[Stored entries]
(* ===== verification/ProtoCodec.v ===== *)
(** * Reading the messages back

    The loop of [Unmarshal] over the bytes of a message: it terminates on every input, and
    on the bytes [Marshal] writes it returns the message.  The only information lost is
    the difference between an empty and an absent value. *)

From Stdlib Require Import Strings.Byte ZArith Lia.
From stdpp Require Import base list numbers strings.
From S2P Require Import Prelude Binary Proto ProtoInv.
Local Open Scope Z_scope.

(** ** Reading a varint *)

(** A varint [ReadUvarint] accepts is read the same way here. *)
Lemma varint_loop_read data i acc v :
  0 <= i <= 9 -> read_uvarint_loop data i acc (7 * i) = Ok v -> varint_loop data (7 * i) acc = Ok v.
Proof.
  revert i acc. induction data as [|b data IH]; intros i acc Hi H.
  { exfalso. cbn in H. unfold MaxVarintLen64 in H.
    destruct (i =? 10); [done|]. by destruct (0 <? i). }
  cbn [varint_loop read_uvarint_loop] in *. unfold MaxVarintLen64 in H.
  rewrite (proj2 (Z.eqb_neq i 10)) in H by lia. rewrite (proj2 (Z.leb_gt _ _)) by lia.
  pose proof (byte_to_Z_range b). destruct (Z.ltb_spec (byte_to_Z b) 128).
  - destruct (_ && _); [done|]. change 127 with (Z.ones 7). rewrite Z.land_ones by lia.
    by rewrite (Z.mod_small (byte_to_Z b)) by (change (2 ^ 7) with 128; lia).
  - replace (7 * i + 7) with (7 * (i + 1)) in * by lia.
    destruct (decide (i = 9)) as [->|]; [|apply IH; [lia|done]].
    exfalso. change (9 + 1) with 10 in H. destruct data; by cbn in H.
Qed.

Lemma read_varint_put x rest : 0 <= x < 2 ^ 64 -> read_varint (PutUvarint x ++ rest) = Ok (x, rest).
Proof. intros Hx. apply (varint_loop_read _ 0); [lia|]. by apply ReadUvarint_PutUvarint. Qed.

Lemma read_varint_byte x rest : 0 <= x < 128 -> read_varint (byte_of_Z x :: rest) = Ok (x, rest).
Proof.
  intros Hx. rewrite <- (read_varint_put x) by lia. unfold PutUvarint.
  by rewrite put_uvarint_small by lia.
Qed.

Lemma varint_loop_shorter data shift acc v rest :
  varint_loop data shift acc = Ok (v, rest) -> (length rest < length data)%nat.
Proof.
  revert shift acc. induction data as [|b data IH]; intros shift acc; cbn [varint_loop];
    destruct (64 <=? shift); try done.
  destruct (_ <? 128); [intros [= _ <-]; simpl; lia|]. intros H. apply IH in H. simpl. lia.
Qed.

(** ** Termination *)

Lemma read_delimited_shorter l data bz rest :
  read_delimited l data = Ok (bz, rest) -> (length rest < length data)%nat.
Proof.
  unfold read_delimited. intros H. apply res_bind_ok in H as ([len r] & Hv & H).
  apply varint_loop_shorter in Hv.
  repeat match type of H with (if ?c then _ else _) = _ => destruct c; [done|] end.
  injection H as _ <-. rewrite length_drop. lia.
Qed.
(* ===== verification/Node.v ===== *)
(** * IAVL nodes (memiavl/node.go, memiavl/mem_node.go)

    The tree a [Node] value denotes, and the recursive operations on it: insert,
    remove, rotations, lookup by key and by index, and the bytes that are hashed.
    A [MemNode] of height 0 is a [Leaf]; every other node has two children and is
    a [Branch].  Whether [Mutate] clones a node or modifies it in place changes the
    heap and not the tree denoted; that part of the code is the subject of
    Heap.v, which relates the two. *)

From Stdlib Require Import Strings.Byte ZArith Lia.
From stdpp Require Import base list numbers strings gmap sorting.
From S2P Require Import Prelude Binary Sha256.
Local Open Scope Z_scope.

(** ** Data *)

Inductive Node : Type :=
| Leaf (version : Z) (key value : bytes)
| Branch (height size version : Z) (key : bytes) (left right : Node).

Definition Height (n : Node) : Z :=
  match n with Leaf _ _ _ => 0 | Branch h _ _ _ _ _ => h end.
Definition IsLeaf (n : Node) : bool :=
  match n with Leaf _ _ _ => true | Branch _ _ _ _ _ _ => false end.
Definition Size (n : Node) : Z :=
  match n with Leaf _ _ _ => 1 | Branch _ s _ _ _ _ => s end.
Definition Version (n : Node) : Z :=
  match n with Leaf v _ _ => v | Branch _ _ v _ _ _ => v end.
Definition Key (n : Node) : bytes :=
  match n with Leaf _ k _ => k | Branch _ _ _ k _ _ => k end.
(** A branch has a nil value. *)
Definition Value (n : Node) : option bytes :=
  match n with Leaf _ _ v => Some v | Branch _ _ _ _ _ _ => None end.
Definition Left (n : Node) : option Node :=
  match n with Leaf _ _ _ => None | Branch _ _ _ _ l _ => Some l end.
Definition Right (n : Node) : option Node :=
  match n with Leaf _ _ _ => None | Branch _ _ _ _ _ r => Some r end.

Definition newLeafNode (key value : bytes) (version : Z) : Node := Leaf version key value.

(** The node returned by [Mutate] carries the new version. *)
Definition Mutate (version : Z) (n : Node) : Node :=
  match n with
  | Leaf _ k v => Leaf version k v
  | Branch h s _ k l r => Branch h s version k l r
  end.

(** ** Balancing *)

Definition updateHeightSize (n : Node) : Node :=
  match n with
  | Leaf _ _ _ => n
  | Branch _ _ v k l r =>
      Branch (u8 (Z.max (Height l) (Height r) + 1)) (i64 (Size l + Size r)) v k l r
  end.

Definition calcBalance (n : Node) : Z :=
  match n with
  | Leaf _ _ _ => 0
  | Branch _ _ _ _ l r => Height l - Height r
  end.

(** [reBalance] rotates right only when the left child is a branch (its height is
    at least two), and symmetrically, so the other cases are not reached. *)
Definition rotateRight (version : Z) (n : Node) : Node :=
  match n with
  | Branch h s v k l r =>
      match Mutate version l with
      | Branch lh ls lv lk ll lr =>
          let node := updateHeightSize (Branch h s v k lr r) in
          updateHeightSize (Branch lh ls lv lk ll node)
      | Leaf _ _ _ => n
      end
  | Leaf _ _ _ => n
  end.

Definition rotateLeft (version : Z) (n : Node) : Node :=
  match n with
  | Branch h s v k l r =>
      match Mutate version r with
      | Branch rh rs rv rk rl rr =>
          let node := updateHeightSize (Branch h s v k l rl) in
          updateHeightSize (Branch rh rs rv rk node rr)
      | Leaf _ _ _ => n
      end
  | Leaf _ _ _ => n
  end.

Definition reBalance (version : Z) (n : Node) : Node :=
  match n with
  | Leaf _ _ _ => n
  | Branch h s v k l r =>
      let balance := calcBalance n in
      if 1 <? balance then
        if 0 <=? calcBalance l then rotateRight version n
        else rotateRight version (Branch h s v k (rotateLeft version (Mutate version l)) r)
      else if balance <? -1 then
        if calcBalance r <=? 0 then rotateLeft version n
        else rotateLeft version (Branch h s v k l (rotateRight version (Mutate version r)))
      else n
  end.

#[global] Arguments updateHeightSize _ : simpl never.
#[global] Arguments rotateRight _ _ : simpl never.
#[global] Arguments rotateLeft _ _ : simpl never.
#[global] Arguments reBalance _ _ : simpl never.

(** ** Insertion and removal *)

(** [setRecursive] on a non-nil node: the new node and whether the key existed. *)
Fixpoint setRecursive (node : Node) (key value : bytes) (version : Z) : Node * bool :=
  match node with
  | Leaf v nodeKey nodeValue =>
      match Compare key nodeKey with
      | Lt => (Branch 1 2 version nodeKey (newLeafNode key value version) node, false)
      | Gt => (Branch 1 2 version key node (newLeafNode key value version), false)
      | Eq => (Leaf version nodeKey value, true)
      end
  | Branch h s v nodeKey l r =>
      let '(newNode, updated) :=
        match Compare key nodeKey with
        | Lt =>
            let '(newChild, updated) := setRecursive l key value version in
            (Branch h s version nodeKey newChild r, updated)
        | _ =>
            let '(newChild, updated) := setRecursive r key value version in
            (Branch h s version nodeKey l newChild, updated)
        end in
      if updated then (newNode, true)
      else (reBalance version (updateHeightSize newNode), false)
  end.

(** The nil root is inserted into by making a leaf. *)
Definition setRoot (root : option Node) (key value : bytes) (version : Z) : Node * bool :=
  match root with
  | None => (newLeafNode key value version, true)
  | Some n => setRecursive n key value version
  end.

(** [removeRecursive] returns the removed value, the new subtree and the new
    smallest key of the subtree when its leftmost leaf was removed. *)
Fixpoint removeRecursive (node : Node) (key : bytes) (version : Z)
    : option bytes * option Node * option bytes :=
  match node with
  | Leaf v nodeKey nodeValue =>
      if decide (nodeKey = key) then (Some nodeValue, None, None)
      else (None, Some node, None)
  | Branch h s v nodeKey l r =>
      match Compare key nodeKey with
      | Lt =>
          match removeRecursive l key version with
          | (None, _, _) => (None, Some node, None)
          | (Some value, None, _) => (Some value, Some r, Some nodeKey)
          | (Some value, Some newLeft, newKey) =>
              let newNode := updateHeightSize (Branch h s version nodeKey newLeft r) in
              (Some value, Some (reBalance version newNode), newKey)
          end
      | _ =>
          match removeRecursive r key version with
          | (None, _, _) => (None, Some node, None)
          | (Some value, None, _) => (Some value, Some l, None)
          | (Some value, Some newRight, newKey) =>
              let newNode :=
                updateHeightSize (Branch h s version (default nodeKey newKey) l newRight) in
              (Some value, Some (reBalance version newNode), None)
          end
      end
  end.

Definition removeRoot (root : option Node) (key : bytes) (version : Z)
    : option bytes * option Node * option bytes :=
  match root with
  | None => (None, None, None)
  | Some n => removeRecursive n key version
  end.

(** ** Lookup *)

(** [MemNode.Get]: the value (nil when absent) and the index of the key. *)
Fixpoint Get (n : Node) (key : bytes) : option bytes * Z :=
  match n with
  | Leaf _ k v =>
      match Compare k key with
      | Lt => (None, 1)
      | Gt => (None, 0)
      | Eq => (Some v, 0)
      end
  | Branch _ s _ k l r =>
      match Compare key k with
      | Lt => Get l key
      | _ => let '(value, index) := Get r key in
             (value, u32 (index + u32 s - u32 (Size r)))
      end
  end.

(** [MemNode.GetByIndex] on a [uint32] index. *)
Fixpoint GetByIndex (n : Node) (index : Z) : option (bytes * bytes) :=
  match n with
  | Leaf _ k v => if index =? 0 then Some (k, v) else None
  | Branch _ _ _ _ l r =>
      let leftSize := u32 (Size l) in
      if index <? leftSize then GetByIndex l index
      else GetByIndex r (u32 (index - leftSize))
  end.

(** ** Hashing *)

(** [EncodeBytes]: a byte slice with its length as a varint prefix. *)
Definition EncodeBytes (bz : bytes) : bytes := PutUvarint (zlen bz) ++ bz.

(** The bytes [writeHashBytes] writes to the hasher, given the fields of the node
    and, for a branch, the hashes of the children. *)
Definition leaf_hash_bytes (height size version : Z) (key value : bytes) : bytes :=
  PutVarint height ++ PutVarint size ++ PutVarint (i64 version) ++
  EncodeBytes key ++ EncodeBytes (Sha256.Sum256 value).
Definition branch_hash_bytes (height size version : Z) (left right : bytes) : bytes :=
  PutVarint height ++ PutVarint size ++ PutVarint (i64 version) ++
  EncodeBytes left ++ EncodeBytes right.

(** The hash of a child is the digest of the bytes written for the child. *)
Fixpoint writeHashBytes (n : Node) : bytes :=
  match n with
  | Leaf v k x => leaf_hash_bytes 0 1 v k x
  | Branch h s v k l r =>
      branch_hash_bytes h s v (Sha256.Sum256 (writeHashBytes l)) (Sha256.Sum256 (writeHashBytes r))
  end.

Definition HashNode (n : Node) : bytes := Sha256.Sum256 (writeHashBytes n).

(** [emptyHash] of tree.go: the digest of no input. *)
Definition emptyHash : bytes := Sha256.Sum256 [].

### What you are asked to do
Could you retype exactly the lines above, starting at the line that contains "(Some v, 0)" and ending at the line that contains "(** [MemNode.GetByIndex] on", and nothing more?

### Written answer
      | Eq => (Some v, 0)
      end
  | Branch _ s _ k l r =>
      match Compare key k with
      | Lt => Get l key
      | _ => let '(value, index) := Get r key in
             (value, u32 (index + u32 s - u32 (Size r)))
      end
  end.

(** [MemNode.GetByIndex] on a [uint32] index. *)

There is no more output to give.